The length, number and form of nodes and internodes depend on the bamboo species. Internodal length is also much shorter towards the base of the culm compared to the internodal length towards the tip of the culm.
Every node has two closely positioned rings, the lower one is called sheath ring, which is a scar formed after the sheath leaf falls off. The upper one is called stem ring, which is a scar formed after the growth-cease of internode tissue. The part between the rings is the node itself.
Bamboo internodes are usually hollow inside and form bamboo cavities. Depending on the bamboo species, wall thickness of the stem can vary greatly from thin walled to even solid. A good example of a near solid bamboo species is Guadua amplexifolia.
2. Stem Base
The lower part of a bamboo stem is called stem base, it extends into the soil and connects to the rhizome and root system. A stem base consists of numerous short sections with significant diameter, adventitious roots grow densely on these sections.

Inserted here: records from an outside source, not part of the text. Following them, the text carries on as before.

(** [calculate_nuclei_population(t, lambda_parent, lambda_daughter,
    N0_parent, N0_daughter)] for a double [t], an integer
    [lambda_parent], a double [lambda_daughter] and integer counts.
    Products of two integers are exact; an integer meeting a double is
    converted first; [np_exp64] is numpy's [exp] on a double. *)
Definition calculate_nuclei_population_int_float
    (np_exp64 : double -> double)
    (t : double) (lambda_parent : Z) (lambda_daughter : double)
    (N0_parent N0_daughter : Z) : evaluation (double * double) :=
  (* N_parent = N0_parent * np.exp(-lambda_parent * t) *)
  a <~ float_of_int (- lambda_parent) ;;
  let e := np_exp64 (fmul a t) in
  n0p <~ float_of_int N0_parent ;;
  let N_parent := fmul n0p e in
  if int_ne_float lambda_parent lambda_daughter then
    (* (lambda_parent * N0_parent / (lambda_daughter - lambda_parent)) *)
    let n := (lambda_parent * N0_parent)%Z in
    lp <~ float_of_int lambda_parent ;;
    let d := fsub lambda_daughter lp in
    nf <~ float_of_int n ;;
    c <~ float_truediv nf d ;;
    (* (np.exp(-lambda_parent * t) - np.exp(-lambda_daughter * t)) *)
    ap <~ float_of_int (- lambda_parent) ;;
    let ep := np_exp64 (fmul ap t) in
    let ed := np_exp64 (fmul (fneg lambda_daughter) t) in
    let growth := fmul c (fsub ep ed) in
    (* N0_daughter * np.exp(-lambda_daughter * t) *)
    let ed' := np_exp64 (fmul (fneg lambda_daughter) t) in
    n0d <~ float_of_int N0_daughter ;;
    Returns (N_parent, fadd growth (fmul n0d ed'))
  else
    (* lambda_parent * N0_parent * t * np.exp(-lambda_parent * t) *)
    let n := (lambda_parent * N0_parent)%Z in
    nf <~ float_of_int n ;;
    let nt := fmul nf t in
    ap <~ float_of_int (- lambda_parent) ;;
    let growth := fmul nt (np_exp64 (fmul ap t)) in
    (* N0_daughter * np.exp(-lambda_parent * t) *)
    ap' <~ float_of_int (- lambda_parent) ;;
    let ep' := np_exp64 (fmul ap' t) in
    n0d <~ float_of_int N0_daughter ;;
    Returns (N_parent, fadd growth (fmul n0d ep')).

(** The double [2.0 ** 53]. *)
Definition two_pow_53 : double := S754_finite false 4503599627370496 1.

(** ** Lower bounds on the exponential, in fixed point

    A non-negative integer [c] stands for the real [c / scale].
    [square_down k c] squares [k] times, rounding down each time. *)
Definition scale : Z := 1000000000000000.

Fixpoint square_down (k : nat) (c : Z) : Z :=
  match k with
  | O => c
  | S k' => square_down k' (c * c / scale)
  end.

On the stem bases of some bamboo species there are up to ten alternate buds, which grow into shoots and then into bamboo stems; on those of some other species the buds are fewer, and can grow into rhizomes.
3. Stem Petiole
The stem petiole is the lowest part of the bamboo stem, and consists of tens of short sections. The diameter of these sections decrease with the depth of the petiole. A stem petiole is generally solid, with degenerated leaves, without buds.